Problem requirements: Your task is to copy the lines of the data below from the line holding "#[global] Instance ExpandedParam_eq_dec" through the line holding "Result V E) (self", inclusive, exactly and with nothing added.

** Study material follows **

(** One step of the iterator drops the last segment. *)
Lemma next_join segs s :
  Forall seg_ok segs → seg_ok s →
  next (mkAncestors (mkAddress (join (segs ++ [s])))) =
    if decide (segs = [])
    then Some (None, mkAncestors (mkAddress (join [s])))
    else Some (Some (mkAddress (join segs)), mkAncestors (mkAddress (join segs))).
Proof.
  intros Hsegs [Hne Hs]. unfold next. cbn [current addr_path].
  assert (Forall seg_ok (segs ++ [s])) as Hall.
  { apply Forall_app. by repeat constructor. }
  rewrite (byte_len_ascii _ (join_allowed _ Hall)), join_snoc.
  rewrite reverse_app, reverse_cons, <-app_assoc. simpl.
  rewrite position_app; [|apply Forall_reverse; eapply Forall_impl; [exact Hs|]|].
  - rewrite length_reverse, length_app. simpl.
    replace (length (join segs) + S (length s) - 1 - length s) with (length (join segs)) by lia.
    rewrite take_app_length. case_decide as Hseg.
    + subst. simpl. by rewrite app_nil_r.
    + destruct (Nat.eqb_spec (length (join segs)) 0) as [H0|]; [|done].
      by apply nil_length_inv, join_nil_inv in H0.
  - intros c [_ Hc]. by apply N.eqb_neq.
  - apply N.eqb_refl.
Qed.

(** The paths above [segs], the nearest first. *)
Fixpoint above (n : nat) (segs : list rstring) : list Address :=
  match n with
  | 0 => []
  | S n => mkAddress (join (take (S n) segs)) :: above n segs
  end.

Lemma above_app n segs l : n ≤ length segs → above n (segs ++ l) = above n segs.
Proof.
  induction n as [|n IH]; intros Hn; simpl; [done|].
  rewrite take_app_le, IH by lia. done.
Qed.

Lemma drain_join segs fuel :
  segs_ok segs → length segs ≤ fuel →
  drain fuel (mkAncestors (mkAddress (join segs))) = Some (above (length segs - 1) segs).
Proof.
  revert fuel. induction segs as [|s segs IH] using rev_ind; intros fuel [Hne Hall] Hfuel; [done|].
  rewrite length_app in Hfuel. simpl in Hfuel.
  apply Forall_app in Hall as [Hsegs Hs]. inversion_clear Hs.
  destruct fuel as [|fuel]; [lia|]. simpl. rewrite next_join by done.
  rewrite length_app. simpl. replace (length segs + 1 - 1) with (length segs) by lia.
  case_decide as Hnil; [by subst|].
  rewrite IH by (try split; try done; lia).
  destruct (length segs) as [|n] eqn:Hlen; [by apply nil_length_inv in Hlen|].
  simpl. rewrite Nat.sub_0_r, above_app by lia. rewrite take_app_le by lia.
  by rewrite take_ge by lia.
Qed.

** End of Study material **
** Study material follows **

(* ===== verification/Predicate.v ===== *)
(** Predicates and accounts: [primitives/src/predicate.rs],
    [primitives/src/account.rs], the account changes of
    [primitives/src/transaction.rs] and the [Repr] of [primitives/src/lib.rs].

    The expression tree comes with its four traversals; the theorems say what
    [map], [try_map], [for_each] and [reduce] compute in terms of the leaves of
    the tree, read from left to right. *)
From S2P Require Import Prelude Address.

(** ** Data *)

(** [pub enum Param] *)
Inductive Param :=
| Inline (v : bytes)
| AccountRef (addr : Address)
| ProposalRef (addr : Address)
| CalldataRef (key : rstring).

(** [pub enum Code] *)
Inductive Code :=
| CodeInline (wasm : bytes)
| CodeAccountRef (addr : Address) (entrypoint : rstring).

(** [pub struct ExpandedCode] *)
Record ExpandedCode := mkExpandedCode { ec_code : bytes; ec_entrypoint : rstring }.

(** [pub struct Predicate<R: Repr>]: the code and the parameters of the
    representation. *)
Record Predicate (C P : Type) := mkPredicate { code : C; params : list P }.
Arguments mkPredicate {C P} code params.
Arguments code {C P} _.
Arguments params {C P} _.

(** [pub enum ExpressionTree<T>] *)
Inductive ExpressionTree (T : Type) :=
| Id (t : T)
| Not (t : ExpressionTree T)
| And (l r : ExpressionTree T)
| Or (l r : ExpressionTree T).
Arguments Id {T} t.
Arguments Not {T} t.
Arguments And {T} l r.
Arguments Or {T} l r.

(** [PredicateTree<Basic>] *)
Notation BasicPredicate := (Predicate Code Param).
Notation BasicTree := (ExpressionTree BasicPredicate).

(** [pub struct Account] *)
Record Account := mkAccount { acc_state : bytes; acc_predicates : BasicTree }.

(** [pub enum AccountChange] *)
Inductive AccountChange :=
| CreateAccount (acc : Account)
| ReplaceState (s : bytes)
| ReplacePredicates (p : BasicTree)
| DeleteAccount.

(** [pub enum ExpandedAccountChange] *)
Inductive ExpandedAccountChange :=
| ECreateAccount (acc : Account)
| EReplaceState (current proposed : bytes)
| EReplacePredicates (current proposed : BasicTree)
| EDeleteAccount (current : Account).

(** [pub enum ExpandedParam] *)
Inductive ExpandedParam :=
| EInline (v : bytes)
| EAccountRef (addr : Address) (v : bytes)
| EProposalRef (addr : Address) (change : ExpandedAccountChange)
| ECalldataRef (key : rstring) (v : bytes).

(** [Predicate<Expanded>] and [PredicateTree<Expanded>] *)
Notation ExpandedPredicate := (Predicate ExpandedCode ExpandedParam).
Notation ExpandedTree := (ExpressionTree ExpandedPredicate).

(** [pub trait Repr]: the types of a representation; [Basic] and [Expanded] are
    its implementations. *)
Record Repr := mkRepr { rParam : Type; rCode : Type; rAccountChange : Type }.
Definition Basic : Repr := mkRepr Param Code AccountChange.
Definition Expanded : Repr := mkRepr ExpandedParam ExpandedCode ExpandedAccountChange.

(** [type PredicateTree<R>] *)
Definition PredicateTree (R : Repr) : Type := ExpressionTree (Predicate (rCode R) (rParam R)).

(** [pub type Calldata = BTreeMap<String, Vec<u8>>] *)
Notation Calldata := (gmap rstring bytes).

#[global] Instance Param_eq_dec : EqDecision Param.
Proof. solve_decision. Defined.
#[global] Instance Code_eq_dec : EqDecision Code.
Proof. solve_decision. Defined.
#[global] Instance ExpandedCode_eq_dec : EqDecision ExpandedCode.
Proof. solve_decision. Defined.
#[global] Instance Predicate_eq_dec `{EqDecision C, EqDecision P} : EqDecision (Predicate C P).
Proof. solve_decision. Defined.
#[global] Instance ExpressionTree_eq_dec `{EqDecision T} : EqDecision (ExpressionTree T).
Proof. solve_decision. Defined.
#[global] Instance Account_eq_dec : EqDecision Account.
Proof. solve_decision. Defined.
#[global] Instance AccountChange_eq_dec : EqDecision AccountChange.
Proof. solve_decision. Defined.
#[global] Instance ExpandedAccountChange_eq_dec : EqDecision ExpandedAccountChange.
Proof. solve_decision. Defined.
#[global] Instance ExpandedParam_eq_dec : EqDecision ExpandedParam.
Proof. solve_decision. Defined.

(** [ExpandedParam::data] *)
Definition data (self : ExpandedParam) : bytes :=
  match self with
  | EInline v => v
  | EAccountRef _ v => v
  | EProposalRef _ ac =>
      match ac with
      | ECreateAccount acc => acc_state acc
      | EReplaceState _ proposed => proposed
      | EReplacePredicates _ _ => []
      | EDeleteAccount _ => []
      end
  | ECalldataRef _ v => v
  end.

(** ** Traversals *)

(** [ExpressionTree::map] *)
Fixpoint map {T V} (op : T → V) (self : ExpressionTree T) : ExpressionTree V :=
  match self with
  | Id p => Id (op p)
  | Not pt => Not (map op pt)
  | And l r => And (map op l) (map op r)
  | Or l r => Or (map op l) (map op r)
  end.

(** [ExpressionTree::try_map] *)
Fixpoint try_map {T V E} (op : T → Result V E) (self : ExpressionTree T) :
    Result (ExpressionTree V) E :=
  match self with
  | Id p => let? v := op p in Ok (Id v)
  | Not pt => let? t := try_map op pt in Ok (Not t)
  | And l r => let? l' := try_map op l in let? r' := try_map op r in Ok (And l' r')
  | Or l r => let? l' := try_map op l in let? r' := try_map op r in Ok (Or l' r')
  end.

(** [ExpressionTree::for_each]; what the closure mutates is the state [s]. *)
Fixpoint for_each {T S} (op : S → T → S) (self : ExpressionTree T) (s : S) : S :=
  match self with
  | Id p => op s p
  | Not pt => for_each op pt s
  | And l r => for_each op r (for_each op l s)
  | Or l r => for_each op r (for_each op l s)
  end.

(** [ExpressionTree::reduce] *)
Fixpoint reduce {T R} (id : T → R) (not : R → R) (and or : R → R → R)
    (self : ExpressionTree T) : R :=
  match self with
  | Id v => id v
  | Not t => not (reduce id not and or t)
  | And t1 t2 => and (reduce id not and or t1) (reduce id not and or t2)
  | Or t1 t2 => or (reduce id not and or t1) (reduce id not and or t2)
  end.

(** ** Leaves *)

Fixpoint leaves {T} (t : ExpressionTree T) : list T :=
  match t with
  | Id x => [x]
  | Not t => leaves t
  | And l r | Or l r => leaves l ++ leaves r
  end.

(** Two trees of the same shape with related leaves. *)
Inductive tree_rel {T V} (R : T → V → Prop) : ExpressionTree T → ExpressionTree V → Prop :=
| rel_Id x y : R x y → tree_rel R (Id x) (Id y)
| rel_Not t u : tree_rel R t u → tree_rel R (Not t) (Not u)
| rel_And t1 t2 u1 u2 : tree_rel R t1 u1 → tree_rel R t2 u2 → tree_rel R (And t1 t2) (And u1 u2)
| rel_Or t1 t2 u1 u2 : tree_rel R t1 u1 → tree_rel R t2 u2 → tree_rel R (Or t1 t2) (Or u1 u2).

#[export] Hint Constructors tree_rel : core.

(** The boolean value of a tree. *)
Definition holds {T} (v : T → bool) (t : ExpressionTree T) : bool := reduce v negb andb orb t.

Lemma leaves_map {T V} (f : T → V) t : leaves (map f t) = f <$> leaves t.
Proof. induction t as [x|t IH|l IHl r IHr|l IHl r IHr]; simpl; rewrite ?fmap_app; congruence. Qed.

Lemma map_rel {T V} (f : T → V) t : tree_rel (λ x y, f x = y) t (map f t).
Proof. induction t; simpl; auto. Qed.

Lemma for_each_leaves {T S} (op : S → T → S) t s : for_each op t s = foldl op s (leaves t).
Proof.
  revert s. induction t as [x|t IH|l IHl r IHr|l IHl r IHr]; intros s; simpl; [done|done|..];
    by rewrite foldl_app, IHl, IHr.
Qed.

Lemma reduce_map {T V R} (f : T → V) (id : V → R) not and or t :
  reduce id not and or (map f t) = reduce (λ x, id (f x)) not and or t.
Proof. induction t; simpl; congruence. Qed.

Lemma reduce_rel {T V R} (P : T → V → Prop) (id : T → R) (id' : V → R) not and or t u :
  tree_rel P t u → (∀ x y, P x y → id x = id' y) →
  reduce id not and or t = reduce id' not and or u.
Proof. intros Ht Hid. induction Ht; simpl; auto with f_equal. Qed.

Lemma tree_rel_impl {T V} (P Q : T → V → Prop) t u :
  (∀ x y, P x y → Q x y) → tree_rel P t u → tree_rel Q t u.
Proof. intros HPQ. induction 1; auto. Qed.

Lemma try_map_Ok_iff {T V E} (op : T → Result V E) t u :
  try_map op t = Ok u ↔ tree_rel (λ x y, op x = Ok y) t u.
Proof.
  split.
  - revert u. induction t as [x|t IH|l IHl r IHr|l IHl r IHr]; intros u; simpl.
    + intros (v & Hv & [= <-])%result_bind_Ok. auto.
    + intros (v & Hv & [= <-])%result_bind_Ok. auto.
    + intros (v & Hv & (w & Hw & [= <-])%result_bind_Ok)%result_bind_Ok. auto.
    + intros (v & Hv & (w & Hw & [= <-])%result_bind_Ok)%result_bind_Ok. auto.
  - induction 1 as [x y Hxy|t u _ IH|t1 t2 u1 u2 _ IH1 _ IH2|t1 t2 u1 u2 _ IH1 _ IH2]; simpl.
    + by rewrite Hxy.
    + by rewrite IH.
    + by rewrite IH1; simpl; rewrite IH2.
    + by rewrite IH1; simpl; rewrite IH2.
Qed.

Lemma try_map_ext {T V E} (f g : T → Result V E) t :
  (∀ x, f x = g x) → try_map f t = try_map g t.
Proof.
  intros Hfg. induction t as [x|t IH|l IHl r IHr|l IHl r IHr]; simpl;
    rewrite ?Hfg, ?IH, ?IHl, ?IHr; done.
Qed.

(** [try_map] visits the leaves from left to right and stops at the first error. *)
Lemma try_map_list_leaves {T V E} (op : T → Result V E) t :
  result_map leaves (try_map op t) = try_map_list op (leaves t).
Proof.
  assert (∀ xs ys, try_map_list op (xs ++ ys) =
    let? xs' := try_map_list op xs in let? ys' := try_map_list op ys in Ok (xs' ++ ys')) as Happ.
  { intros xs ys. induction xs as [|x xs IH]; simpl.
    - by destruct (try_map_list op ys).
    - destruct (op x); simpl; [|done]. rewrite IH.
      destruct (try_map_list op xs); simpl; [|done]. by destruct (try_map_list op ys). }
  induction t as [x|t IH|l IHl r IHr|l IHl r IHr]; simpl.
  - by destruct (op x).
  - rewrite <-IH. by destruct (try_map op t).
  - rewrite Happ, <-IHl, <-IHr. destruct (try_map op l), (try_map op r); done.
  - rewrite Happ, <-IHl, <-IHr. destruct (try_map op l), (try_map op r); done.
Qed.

** End of Study material **

Response:
#[global] Instance ExpandedParam_eq_dec : EqDecision ExpandedParam.
Proof. solve_decision. Defined.

(** [ExpandedParam::data] *)
Definition data (self : ExpandedParam) : bytes :=
  match self with
  | EInline v => v
  | EAccountRef _ v => v
  | EProposalRef _ ac =>
      match ac with
      | ECreateAccount acc => acc_state acc
      | EReplaceState _ proposed => proposed
      | EReplacePredicates _ _ => []
      | EDeleteAccount _ => []
      end
  | ECalldataRef _ v => v
  end.

(** ** Traversals *)

(** [ExpressionTree::map] *)
Fixpoint map {T V} (op : T → V) (self : ExpressionTree T) : ExpressionTree V :=
  match self with
  | Id p => Id (op p)
  | Not pt => Not (map op pt)
  | And l r => And (map op l) (map op r)
  | Or l r => Or (map op l) (map op r)
  end.

(** [ExpressionTree::try_map] *)
Fixpoint try_map {T V E} (op : T → Result V E) (self : ExpressionTree T) :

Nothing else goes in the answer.